◆ **What is required**
Your job is to return every line in the data holding the string "Hbad".

◆ **Information**

Lemma is_ascii_pretty_N_go (x : N) (s : string) :
  is_ascii s = true → is_ascii (pretty_N_go x s) = true.
Proof.
  revert s. induction (N.lt_wf_0 x) as [x _ IH]; intros s Hs.
  destruct (decide (x = 0)%N) as [->|Hx]; [by rewrite pretty_N_go_0|].
  rewrite pretty_N_go_step by lia. apply IH; [apply N.div_lt; lia|].
  cbn [is_ascii]. rewrite Hs, is_ascii_digit; [done|].
  rewrite is_nat_pretty_N_char; [done | apply N.mod_upper_bound; lia].
Qed.

Lemma is_ascii_pretty_Z (z : Z) : is_ascii (pretty z) = true.
Proof.
  destruct z as [|p|p]; unfold pretty, pretty_Z; [done| |].
  - change (pretty p) with (pretty_N_go (N.pos p) "").
    by apply is_ascii_pretty_N_go.
  - change (pretty p) with (pretty_N_go (N.pos p) "").
    change ("-" +:+ pretty_N_go (N.pos p) "") with
      (String "-" (pretty_N_go (N.pos p) "")).
    cbn [is_ascii]. by rewrite is_ascii_pretty_N_go.
Qed.

Lemma parse_int_pretty (z : Z) (pre post : string) :
  all_spaces pre = true →
  all_spaces post = true →
  (String.length (pretty z) < 640)%nat →
  parse_int (pre +:+ pretty z +:+ post) = Some z.
Proof.
  intros Hpre Hpost Hlen. unfold parse_int.
  rewrite !is_ascii_app, (is_ascii_spaces pre), (is_ascii_spaces post),
    is_ascii_pretty_Z by done.
  by apply parse_decimal_pretty.
Qed.

End Int.

(** ** The [__main__] block *)

(** X13: the server listens on every interface, on port 8000 when [PORT] is
    not in the environment, and on the port [PORT] spells when it is a
    decimal numeral (of fewer than 640 digits), white space around it being
    ignored.  No range is checked: a negative numeral or one above 65535 is
    handed to [uvicorn.run] as it is. *)
Theorem port_from_environment `{Interpreter} (environ : gmap string string)
    (z : Z) (pre post : string) :
  all_spaces pre = true →
  all_spaces post = true →
  (String.length (pretty z) < 640)%nat →
  main (<["PORT" := pre +:+ pretty z +:+ post]> environ) = Returns ("0.0.0.0", z) ∧
  main (delete "PORT" environ) = Returns ("0.0.0.0", 8000).
Proof.
  intros Hpre Hpost Hlen. unfold main, environ_get. split.
  - rewrite lookup_insert_eq. cbn [py_int].
    by rewrite (parse_int_pretty z pre post Hpre Hpost Hlen).
  - by rewrite lookup_delete_eq.
Qed.

(** X14: [PORT] set to an ASCII text that is no decimal literal (the empty
    text, or an ASCII text with a character that is neither a digit, a sign,
    an underscore nor white space) does not fall back to 8000: [int()] raises
    [ValueError] and [uvicorn.run] is not reached. *)
Theorem port_not_a_number `{Interpreter} (environ : gmap string string) (s : string) :
  environ !! "PORT" = Some s →
  is_ascii s = true →
  s = "" ∨ (∃ c, in_string c s ∧ not_in_literal c) →
  main environ = Raises (OtherException "ValueError" (int_error_str s)).
Proof.
  intros Hport Hascii Hbad. unfold main, environ_get. rewrite Hport.
  cbn [py_int]. unfold parse_int. rewrite Hascii.
  destruct (parse_decimal s) as [z|] eqn:Hparse; [|done].
  destruct (parse_decimal_literal s z Hparse) as [Hne Hall].
  destruct Hbad as [->|(c & Hin & Hc)]; [done|]. by destruct (Hall c Hin).
Qed.

Lemma port_from_environment_witness :
  @main cpython (<["PORT" := " " +:+ pretty 10000 +:+ " "]> ∅) =
    Returns ("0.0.0.0", 10000) ∧
  @main cpython (delete "PORT" ∅) = Returns ("0.0.0.0", 8000).
Proof.
  exact (@port_from_environment cpython ∅ 10000 " " " " eq_refl eq_refl
           ltac:(vm_compute; lia)).
Defined.

Lemma port_not_a_number_witness :
  @main cpython (<["PORT" := "80a"]> ∅) =
    Raises (OtherException "ValueError" (@int_error_str cpython "80a")).
Proof.
  apply (@port_not_a_number cpython (<["PORT" := "80a"]> ∅) "80a").
  - by vm_compute.
  - reflexivity.
  - right. exists "a"%char. split; [cbn; auto | repeat split; discriminate].
Defined.

Example port_empty :
  @main cpython (<["PORT" := ""]> ∅) =
    Raises (OtherException "ValueError" "invalid literal for int() with base 10: ''").
Proof. by vm_compute. Qed.

Lemma optional_field_passed_on_witness :
  (@post pydantic2 (constant_pipeline (Returns (VRef 1)) affirmations_two)
     Affirmations affirmation_body initial_state).1 =
    HttpResponse 200
      (JObj [("response", json_str "Here are some affirmations");
             ("affirmations", JList [json_str "I am calm"; json_str "I am strong"]);
             ("retrieved_documents_count", json_int 1)]).
Proof.
  exact (@optional_field_passed_on pydantic2
           (constant_pipeline (Returns (VRef 1)) affirmations_two) Affirmations
           "affirmations" affirmation_body initial_state _ _ 1%nat 2%nat 4%nat
           affirmations_two
           (<["affirmations" := VRef 4]>
              (<["response" := VAtom (AStr "Here are some affirmations")]>
              (<["retrieved_documents" := VRef 2]> ∅)))
           "Here are some affirmations" [VRef 3] ["I am calm"; "I am strong"]
           eq_refl eq_refl eq_refl eq_refl eq_refl eq_refl eq_refl eq_refl eq_refl).
Defined.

◆ **Solution below**
  intros Hport Hascii Hbad. unfold main, environ_get. rewrite Hport.
  destruct Hbad as [->|(c & Hin & Hc)]; [done|]. by destruct (Hall c Hin).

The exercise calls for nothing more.